# Another instrumental metal post. Would also like some opinions on my mixing.



## ZombieLloyd (May 29, 2017)

Hey guys. As I said in the title, this is another instrumental metal post. There seems to be quite a few on here. I'm a solo artist and aside from making my Youtube videos, I pretty much don't have the opportunity to play live, does Youtube even count as "live performance"? Anyway, I used to make music under my real name a few years ago just for fun. Now I want to take music more seriously as it's really what I want to spend my life doing and I'd like people's opinions on my mixing so I can get better. I like the way it is now, but since there's always room for improvement I'd love to hear people's thoughts. The video I'm linking to is my latest video, just uploaded on Saturday. The mixing on the other songs are pretty much the same, aside from the bass being a little louder here.


----------



## Dantas (May 30, 2017)

Great song, man! It's seems fun to play, and I liked how it changed pace at the solo.

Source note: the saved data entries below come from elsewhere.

Lemma still_require_session t : still (require_session_steps t).
Proof. unfold require_session_steps, activeSession_steps. stilly. Qed.
Lemma still_identity_of_device d : still (identity_of_device_steps d).
Proof. unfold identity_of_device_steps. stilly. Qed.
Lemma still_user_of i : still (user_of_steps i).
Proof. unfold user_of_steps. stilly. Qed.
Lemma still_wallets_of i : still (wallets_of_identity_steps i).
Proof. unfold wallets_of_identity_steps. stilly. Qed.
Hint Resolve still_require_session still_identity_of_device still_user_of still_wallets_of : bel.
Lemma still_auth c : still (auth_program c).
Proof.
  destruct c as [d|t o r|t p o r|[s|p]|t|t]; cbn [auth_program login_steps];
    unfold requestAuthenticationChallenge_steps, requestFreshAuthenticationChallenge_steps, verifyFreshAuthentication_steps,
      login_credential_steps, loginWithProof_steps, validateSession_steps, logout_steps; stilly.
Qed.

Lemma still_commit e id ev a st : still (await (Users.commit e id ev a st)).
Proof. apply quiet_await, calm_apart. unfold Users.commit, commitState, adapter_commit. apartly. Qed.
Hint Resolve still_commit : bel.
Lemma still_the_identity k : still (the_identity_steps k).
Proof. unfold the_identity_steps, resolveIdentity_steps, requireIdentity_steps. stilly. Qed.
Lemma still_user_submit type actor p : still (user_submit_steps type actor p).
Proof. unfold user_submit_steps. stilly. Qed.
Hint Resolve still_the_identity still_user_submit : bel.
Lemma still_users c : still (users_program c).
Proof.
  destruct c; cbn [users_program]; apply quiet_then; try done;
    unfold createUser_steps, requestProvisioningChallenge_steps, initializeAccount_steps, verifyRegistration_steps,
      activateRegistration_steps, registerDevice_steps, revokeDevice_steps, registerWallet_steps, revokeWallet_steps,
      activateWallet_steps, assignRole_steps, createGrant_steps, revokeGrant_steps, validateGrant_steps, attestDevice_steps,
      requireAttestation_steps, validateEvmWalletBinding_steps, requireActiveIdentity_steps, active_device_steps, revokeWalletObject_steps,
      ensureIdentityCreated_steps, ensureRoleAssigned_steps, ensureWalletActive_steps, ensureWalletRevoked_steps, grantIsExpired_steps;
    stilly.
Qed.

Lemma still_getById id : still (getById_steps id).
Proof. unfold getById_steps. stilly. Qed.
Lemma still_requiredString v f : still (requiredString_steps v f).
Proof. unfold requiredString_steps. stilly. Qed.
Lemma still_known_owner o : still (known_owner_steps o).
Proof. unfold known_owner_steps. stilly. Qed.
Hint Resolve still_getById still_requiredString still_known_owner : bel.
Lemma still_requireAsset id f : still (requireAsset_steps id f).
Proof. unfold requireAsset_steps. stilly. Qed.
Lemma still_store id ty actor p fb : still (submit_and_store_steps id ty actor p fb).
Proof. unfold submit_and_store_steps, reconcile_steps. stilly. Qed.
Lemma still_cycle_loop n c cur visited : still (assertNoCycle_loop_steps n c cur visited).
Proof. revert cur visited. induction n as [|n IH]; intros cur visited; cbn [assertNoCycle_loop_steps]; stilly. Qed.
Hint Resolve still_requireAsset still_store still_cycle_loop : bel.
Lemma still_assets r actor : still (asset_program fuel r actor).
Proof.
  destruct r; cbn [asset_program];
    unfold AssetRaces.create_steps, transfer_steps, changeAssetState_steps, attachComponent_steps, removeComponent_steps, assertNoCycle_steps; stilly.
Qed.

Lemma still_admin id : still (admin_steps id).
Proof. unfold admin_steps, activeIdentity_steps. stilly. Qed.
Lemma still_metadata input : still (assertMetadata_steps input).
Proof. apply quiet_check. Qed.
Lemma still_head : still head_steps.
Proof. unfold head_steps. stilly. Qed.
Lemma still_validator_submit ty a r x : still (validator_submit_steps ty a r x).
Proof. unfold validator_submit_steps, send_steps. stilly. Qed.
Lemma still_history r a op prev new reason res : still (recordHistory_steps r a op prev new reason res).
Proof. unfold recordHistory_steps. stilly. Qed.
Lemma still_changed ty v a : still (validatorChanged_steps ty v a).
Proof. unfold validatorChanged_steps, notify_recipient_steps, notify_steps, notify. stilly. Qed.

Lemma still_submit type actor p : still (submit_steps type actor p).
Proof. unfold submit_steps. stilly. Qed.
Lemma still_check_identity id : still (check_identity_steps id).
Proof. unfold check_identity_steps. stilly. Qed.
Hint Resolve still_submit still_check_identity : bel.
End Others.

(** ** Steps that touch them *)

Section Sound.
Context {PF : Platform} {PL : PlatformLaws PF} {C : Type} {BC : BlockchainService C} {WI : Wiring} {IW : IntegrityWiring}
  {DA : DeviceAttestationAdapter} {EM : EmailNotificationProvider} {ES : EvidenceStorage C} {SA : StorageApart ES} (options : EvidenceServiceOptions.t) (fuel : nat).
Abbreviation W := (World C).
Abbreviation P := (Prog exn (World C)).
Abbreviation sound := (@stores_sound PF C).
Abbreviation obeys := (abides (@moves C) sound).
Abbreviation does := (settles (X := exn) (@moves C) sound).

If you accept some suggestions, I think the drums are a bit louder than the guitars....I don't know how much guitar overdubs you did (and how they are panned in the mix), or the intensity of the beats are too high, but if you find a balance between the two It would improve a already great song! Also, the second part of the lead (where you harmonize with a overdub) it's overshadowing a little bit the rest.

But the most important, the tone of the guitar and the drum sounds are great and well dialed! If you find that sweet spot in the mix, you make this song even better than it is. Keep doing it, man!


----------



## ZombieLloyd (May 30, 2017)

Dantas said:


> Great song, man! It's seems fun to play, and I liked how it changed pace at the solo.
> 
> If you accept some suggestions, I think the drums are a bit louder than the guitars....I don't know how much guitar overdubs you did (and how they are panned in the mix), or the intensity of the beats are too high, but if you find a balance between the two It would improve a already great song! Also, the second part of the lead (where you harmonize with a overdub) it's overshadowing a little bit the rest.
> 
> But the most important, the tone of the guitar and the drum sounds are great and well dialed! If you find that sweet spot in the mix, you make this song even better than it is. Keep doing it, man!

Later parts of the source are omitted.